(* ===== verification/Http.v ===== *)
(** * The HTTP server (src/src/proxy/server/mod.rs, src/src/proxy/server/admin.rs)

    The table of routes with the layers that guard them, the read-only table of the
    dashboard, what a reading request leaves, and the wait for requests at the end.  The
    router is axum's: a parameter matches one segment that is not empty, a wildcard the
    rest of the path, and a GET route also serves HEAD; a request that no route serves
    reaches no handler. *)

From Stdlib Require Import SpecFloat.
From S2P Require Import Prelude Floats Text Types Drift Cdc Cache CacheSweep CacheProps Circuit Priority Scope Coalesce Retry.
From S2P Require Import ConnPool Upstream Pool Cascade Auth Adaptive Federated Metrics Context Refresh Batch Pipeline Peer.
From S2P Require Import Settings Config Admin Handlers Grpc AuditLog Start Status Prometheus PrometheusProps.
Open Scope Z_scope.
Open Scope conproxy_scope.

Inductive HttpMethod := GET | HEAD | POST | DELETE | OtherMethod.
#[export] Instance HttpMethod_eq_dec : EqDecision HttpMethod.
Proof. solve_decision. Defined.

Inductive Handler :=
| HQuery | HBatch | HFederated
| HStats | HQueryStats | HMetrics | HAudit | HCircuit | HQueue | HClients
| HCacheClear | HCacheWarmup | HCacheEvict | HCacheIntegrity | HCacheUpstreams | HCacheEntries
| HReload | HPause | HResume | HMetricsReset | HAgentsList | HAgentsCreate | HAgentsDelete | HAgentsRotate
| HContextsList | HContextCurrent | HContextSwitch | HContextCreate | HContextStats
| HHealth | HReady | HPool | HPrometheus | HPeerStatus | HTokioMetrics | HTokioDump | HDashboard.
#[export] Instance Handler_eq_dec : EqDecision Handler.
Proof. solve_decision. Defined.

(** ** Routes *)

Inductive Segment := Seg (s : str) | Param | Rest.
Record Route := { ro_method : HttpMethod; ro_pattern : list Segment; ro_handler : Handler }.
(** A route of the source, its pattern by its segments. *)
Definition segment (s : string) : Segment :=
  if String.prefix "{*" s then Rest else if String.prefix "{" s then Param else Seg (lit s).
Definition route (pattern : list string) (m : HttpMethod) (h : Handler) : Route :=
  {| ro_method := m; ro_pattern := map segment pattern; ro_handler := h |}.

Definition protected_routes : list Route :=
  [route ["query"] POST HQuery; route ["batch"] POST HBatch; route ["federated"] POST HFederated;
   route ["stats"] GET HStats; route ["stats"; "queries"] GET HQueryStats; route ["metrics"] GET HMetrics;
   route ["audit"] GET HAudit; route ["circuit"] GET HCircuit; route ["queue"] GET HQueue; route ["clients"] GET HClients;
   route ["cache"; "clear"] POST HCacheClear; route ["cache"; "warmup"] POST HCacheWarmup; route ["cache"; "evict"] POST HCacheEvict;
   route ["cache"; "integrity"] GET HCacheIntegrity; route ["cache"; "upstreams"] GET HCacheUpstreams;
   route ["cache"; "entries"] GET HCacheEntries;
   route ["admin"; "reload"] POST HReload; route ["admin"; "pause"] POST HPause; route ["admin"; "resume"] POST HResume;
   route ["admin"; "metrics"; "reset"] POST HMetricsReset; route ["admin"; "agents"] GET HAgentsList;
   route ["admin"; "agents"] POST HAgentsCreate; route ["admin"; "agents"; "{id}"] DELETE HAgentsDelete;
   route ["admin"; "agents"; "{id}"; "rotate-key"] POST HAgentsRotate;
   route ["contexts"] GET HContextsList; route ["contexts"; "current"] GET HContextCurrent;
   route ["contexts"; "switch"] POST HContextSwitch; route ["contexts"; "create"] POST HContextCreate;
   route ["contexts"; "{id}"; "stats"] GET HContextStats]%string.
Definition public_routes : list Route :=
  [route ["health"] GET HHealth; route ["ready"] GET HReady; route ["pool"] GET HPool;
   route ["metrics"; "prometheus"] GET HPrometheus; route ["peer"; "status"] GET HPeerStatus;
   route ["debug"; "tokio"] GET HTokioMetrics; route ["debug"; "tokio"; "dump"] GET HTokioDump]%string.
Definition web_ui_routes : list Route :=
  [route ["dashboard"] GET HDashboard; route ["dashboard"; "{*path}"] GET HDashboard]%string.
Definition dashboard_http_router : list Route :=
  public_routes ++
  [route ["stats"] GET HStats; route ["stats"; "queries"] GET HQueryStats; route ["metrics"] GET HMetrics;
   route ["audit"] GET HAudit; route ["circuit"] GET HCircuit; route ["queue"] GET HQueue; route ["clients"] GET HClients;
   route ["cache"; "integrity"] GET HCacheIntegrity; route ["cache"; "upstreams"] GET HCacheUpstreams;
   route ["cache"; "entries"] GET HCacheEntries; route ["contexts"] GET HContextsList;
   route ["contexts"; "current"] GET HContextCurrent; route ["contexts"; "{id}"; "stats"] GET HContextStats]%string ++ web_ui_routes.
..............................
#### Work required:
Show the lines of the data that hold the word "HTokioMetrics".

#### Solution to the problem:
| HHealth | HReady | HPool | HPrometheus | HPeerStatus | HTokioMetrics | HTokioDump | HDashboard.
   route ["debug"; "tokio"] GET HTokioMetrics; route ["debug"; "tokio"; "dump"] GET HTokioDump]%string.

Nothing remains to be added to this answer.